Según el relato evangélico, los que pasaban ante Jesús crucificado sobre la colina del Gólgota se burlaban de él y, riéndose de su impotencia, le decían: «Si eres Hijo de Dios, bájate de la cruz». Jesús no responde a la provocación. Su respuesta es un silencio cargado de misterio. Precisamente porque es Hijo de Dios permanecerá en la cruz hasta su muerte.
Las preguntas son inevitables: ¿Cómo es posible creer en un Dios crucificado por los hombres? ¿Nos damos cuenta de lo que estamos diciendo? ¿Qué hace Dios en una cruz? ¿Cómo puede subsistir una religión fundada en una concepción tan absurda de Dios?

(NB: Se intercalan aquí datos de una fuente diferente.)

Lemma calm_updateUniversity id dto a : preserves calm (updateUniversity (T:=T) id dto a).
Proof.
  unfold updateUniversity. apply calm_bind; [auto with calm|intros _]. intros s.
  unfold find_university, lift, find_by_id. m_red.
  destruct (rows (universities s) !! id) as [w|] eqn:E; [|done]. simpl.
  destruct (uu_emailDomain dto) as [dm|].
  - destruct (validateUniversityDomain _) as [d|e] eqn:Ed; [|done].
    destruct (find_first _ _); [done|]. apply calm_write_university. intros _. simpl.
    by apply validate_idem in Ed as ->.
  - destruct (find_first _ _); [done|]. apply calm_write_university. intros W. simpl. by eapply (wf_domain _ W).
Qed.

Lemma calm_toggle id a : preserves calm (toggleUniversityActive (T:=T) id a).
Proof.
  unfold toggleUniversityActive. apply calm_bind; [auto with calm|intros _]. intros s.
  unfold find_university, find_by_id. m_red.
  destruct (rows (universities s) !! id) as [w|] eqn:E; [|done]. simpl.
  apply calm_write_university. intros W. simpl. by eapply (wf_domain _ W).
Qed.

(** *** The student flow *)

Definition requested (c : Call) (userId : string) (u : UserRow) : Verification :=
  {| sv_userId := userId; sv_email := u_email u; sv_codeHash := sha256_hex (randomCode c);
     sv_expiresAt := now c + 15 * 60 * 1000 |}.
Definition of_user (userId : string) (_ : string) (v : Verification) : bool :=
  bool_decide (sv_userId v = userId).
(** The store after a request, before the mail. *)
Definition issue (c : Call) (userId : string) (u : UserRow) (s : St) : St :=
  set_verifications (put (newVerificationId c) (requested c userId u)
    (delete_where (of_user userId) (verifications s))) s.
(** The address belongs to an active university. *)
Definition student_address (email : string) (s : St) : Prop :=
  ∃ k un, rows (universities s) !! k = Some un ∧ un_isActive un = true ∧
    ends_with (toLowerCase (un_emailDomain un)) (toLowerCase email) = true.

Lemma isStudentEmail_true email s :
  (isStudentEmailAsync email s).2 = Ret true → student_address email s.
Proof.
  intros [= He]. apply existsb_exists in He as ([k un] & Hin & Hends).
  apply list_elem_of_In, elem_of_select in Hin as [Hk Ha]. by exists k, un.
Qed.

Lemma request_cases c userId (s : St) :
  let s' := (requestStudentEmailVerification c userId s).1 in
  s' = s ∨ ∃ u, rows (users s) !! userId = Some u ∧ student_address (u_email u) s ∧
    ((mailError c = None ∧ s' = set_outbox (outbox s ++ [(u_email u, randomCode c)]) (issue c userId u s)) ∨
     (is_Some (mailError c) ∧ s' = issue c userId u s)).
Proof.
  cbv zeta. unfold requestStudentEmailVerification, find_user, find_by_id, sendStudentVerificationCode. m_red.
  destruct (rows (users s) !! userId) as [u|] eqn:Eu; [|by left]. simpl.
  pose proof (isStudentEmail_true (u_email u) s) as Hst. unfold isStudentEmailAsync in *. m_red.
  destruct (existsb _ _); [|by left]. specialize (Hst eq_refl). simpl. destruct (u_studentEmailVerified u); [by left|]. right. exists u. split; [done|].
  split; [done|]. unfold issue. destruct (mailError c); simpl; [right|left]; by eauto.
Qed.

Lemma wf_issue c userId u s : rows (users s) !! userId = Some u → wf s → wf (issue c userId u s).
Proof.
  intros Hu []. split; simpl; try done. intros k v. rewrite rows_put.
  intros [[_ <-]|[_ Hk%delete_sub]]%lookup_insert_Some; [simpl; by rewrite Hu|by eauto].
Qed.

(** A confirmation that is refused, or that goes through. *)
Lemma confirm_cases c userId code (s : St) :
  let s' := (confirmStudentEmailVerification c userId code s).1 in
  calm s s' ∨ ∃ k v u, rows (verifications s) !! k = Some v ∧ sv_userId v = userId ∧
    sv_codeHash v = sha256_hex (js_trim code) ∧ now c <= sv_expiresAt v ∧
    rows (users s) !! userId = Some u ∧
    find_first (user_clash userId (with_student_verified (now c) u)) (users s) = None ∧
    s' = set_verifications (delete_where (of_user userId) (verifications s))
          (set_users (put userId (with_student_verified (now c) u) (users s)) s).
Proof.
  cbv zeta. unfold confirmStudentEmailVerification. m_red.
  destruct (truthy code); simpl; [|by left].
  destruct (find_first _ (verifications s)) as [[k v]|] eqn:Ef; [|by left].
  apply find_first_Some in Ef as [Hk [<-%bool_decide_eq_true Hh%bool_decide_eq_true]%andb_true_iff].
  destruct (Z.ltb_spec (sv_expiresAt v) (now c)); simpl; [left; apply calm_delete_verifications|].
  unfold update_user, find_by_id, write_user. m_red.
  destruct (rows (users s) !! sv_userId v) as [u|] eqn:Eu; [|by left]. simpl.
  destruct (find_first (user_clash _ _) (users s)) eqn:Ec; [by left|]. right. simpl.
  exists k, v, u. done.
Qed.

(** Every request but the two of the student flow is calm. *)
Lemma op_cases o :
  (∃ c u, o = RequestStudent c u) ∨ (∃ c u code, o = ConfirmStudent c u code) ∨ (∀ s, calm s (run o s)).
Proof.
  destruct o; [left; by eauto|right; left; by eauto 6|right; right..].
  - apply calm_createUniversity.
  - apply calm_updateUniversity.
  - apply calm_deleteUniversity.
  - apply calm_toggle.
  - apply calm_sync.
  - apply calm_activate.
  - apply calm_access.
  - apply calm_getProfile.
  - apply calm_summary.
  - apply calm_updateProfile.
  - apply calm_changePassword.
  - apply calm_adminUpdate.
  - apply calm_setSubscription.
  - apply calm_billing.
  - apply calm_overview.
  - apply calm_deleteUser.
Qed.

Lemma wf_run o s : wf s → wf (run o s).
Proof.
  intros W. destruct (op_cases o) as [(c & u & ->)|[(c & u & code & ->)|Hcalm]]; simpl.
  - destruct (request_cases c u s) as [->|(w & Hw & _ & [[_ ->]|[_ ->]])]; [done| |by apply wf_issue].
    apply (wf_issue c u w) in W; [|done]. by destruct W.
  - destruct (confirm_cases c u code s) as [Hcalm|(k & v & w & _ & _ & _ & _ & Hw & Hn & ->)].
    + by apply (calm_wf _ _ Hcalm).
    + apply (wf_write_user _ _ _ Hn) in W.
      by apply (calm_wf _ _ (calm_delete_verifications (of_user u) (set_users (put u _ (users s)) s))).
  - by apply (calm_wf _ _ (Hcalm s)).
Qed.

(** A calm request verifies nobody and issues nothing. *)
Lemma calm_no_flag s s' u w' :
  calm s s' → rows (users s') !! u = Some w' → u_studentEmailVerified w' = true →
  (∀ w, rows (users s) !! u = Some w → u_studentEmailVerified w = false) → False.
Proof.
  intros Hc Hw Hf Hno. destruct (calm_flag _ _ Hc u w' Hw Hf) as (w & Hw0 & Hf0).
  rewrite (Hno w Hw0) in Hf0. done.
Qed.

Lemma verification_gone userId (t : T Verification) k v :
  rows (delete_where (of_user userId) t) !! k = Some v → sv_userId v ≠ userId.
Proof.
  rewrite rows_delete_where. destruct (rows t !! k) as [v'|]; [|done]. unfold of_user.
  case_bool_decide; [done|]. by intros [= <-].
Qed.

Lemma issue_verification c userId u (s : St) k v :
  rows (verifications (issue c userId u s)) !! k = Some v → rows (verifications s) !! k ≠ Some v →
  k = newVerificationId c ∧ v = requested c userId u ∧
  ∀ k' v', rows (verifications (issue c userId u s)) !! k' = Some v' → sv_userId v' = userId → k' = k.
Proof.
  simpl. rewrite rows_put. intros [[<- <-]|[_ Hk%delete_sub]]%lookup_insert_Some Hno; [|done].
  split_and!; [done..|]. intros k' v' [[<- _]|[_ Hk']]%lookup_insert_Some Hu; [done|].
  by apply verification_gone in Hk'.
Qed.

(** ** Subscriptions *)

(** A catalogue in which a higher plan is not within a lower one's limits and
    the managed plans are below the unlimited one. *)
Definition below (cat : Catalog) (p q : PlanId) : Prop :=
  pc_maxVms (cat p) < pc_maxVms (cat q) ∨ pc_maxCpu (cat p) < pc_maxCpu (cat q).
Record graded (cat : Catalog) : Prop := {
  gr_sp : below cat student pro; gr_se : below cat student enterprise; gr_pe : below cat pro enterprise;
  gr_top p : p ≠ unlimited → pc_maxVms (cat p) < pc_maxVms (cat unlimited) ∧
                             pc_maxCpu (cat p) < pc_maxCpu (cat unlimited) }.

Lemma resolve_graded cat p : graded cat → resolvePlanFromQuota (Some (plan_limits (cat p))) cat = Some p.
Proof.
  intros [Hsp Hse Hpe Htop]. unfold below in *. simpl.
  destruct p;
    try (destruct (Htop student) as [? ?]; [done|]; destruct (Htop pro) as [? ?]; [done|];
         destruct (Htop enterprise) as [? ?]; [done|]);
    repeat (match goal with |- context [?a <=? ?b] => destruct (Z.leb_spec a b) end; simpl; try lia; try done).
Qed.

Lemma find_user_inv id (s s' : St) u :
  find_user id s = (s', Ret u) → s' = s ∧ rows (users s) !! id = Some u.
Proof.
  unfold find_user, find_by_id. m_red. destruct (rows (users s) !! id); [|done]. by intros [= <- <-].
Qed.

(** A profile's subscription is computed from some cycle start and VMs. *)
Lemma profile_subscription c u (s s' : St) pr sb :
  getProfile c u s = (s', Ret pr) → pr_subscription pr = Some sb →
  ∃ cat q start l, sb = subscription_of (now c) cat q start l.
Proof.
  unfold getProfile. intros Hp Hsb. m_inv Hp. destruct x as [w|]; [|done]. m_inv Hp.
  injection Hp as <- <-. simpl in Hsb. apply bind_Some in Hsb as (p & _ & [= <-]). simpl. by eauto.
Qed.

Un «Dios crucificado» constituye una revolución y un escándalo que nos obliga a cuestionar todas las ideas que los humanos nos hacemos de un Dios al que supuestamente conocemos. El Crucificado no tiene el rostro ni los rasgos que las religiones atribuyen al Ser Supremo.
El «Dios crucificado» no es un ser omnipotente y majestuoso, inmutable y feliz, ajeno al sufrimiento de los humanos, sino un Dios impotente y humillado que sufre con nosotros el dolor, la angustia y hasta la misma muerte. Con la Cruz, o termina nuestra fe en Dios, o nos abrimos a una comprensión nueva y sorprendente de un Dios que, encarnado en nuestro sufrimiento, nos ama de manera increíble.
Ante el Crucificado empezamos a intuir que Dios, en su último misterio, es alguien que sufre con nosotros. Nuestra miseria le afecta. Nuestro sufrimiento le salpica. No existe un Dios cuya vida transcurre, por decirlo así, al margen de nuestras penas, lágrimas y desgracias. Él está en todos los Calvarios de nuestro mundo.
Este «Dios crucificado» no permite una fe frívola y egoísta en un Dios omnipotente al servicio de nuestros caprichos y pretensiones. Este Dios nos pone mirando hacia el sufrimiento, el abandono y el desamparo de tantas víctimas de la injusticia y de las desgracias. Con este Dios nos encontramos cuando nos acercamos al sufrimiento de cualquier crucificado.
Los cristianos seguimos dando toda clase de rodeos para no toparnos con el «Dios crucificado». Hemos aprendido, incluso, a levantar nuestra mirada hacia la Cruz del Señor, desviándola de los crucificados que están ante nuestros ojos. Sin embargo, la manera más auténtica de celebrar la Pasión del Señor es reavivar nuestra compasión. Sin esto, se diluye nuestra fe en el «Dios crucificado» y se abre la puerta a toda clase de manipulaciones. Que nuestro beso al Crucificado nos ponga siempre mirando hacia quienes, cerca o lejos de nosotros, viven sufriendo.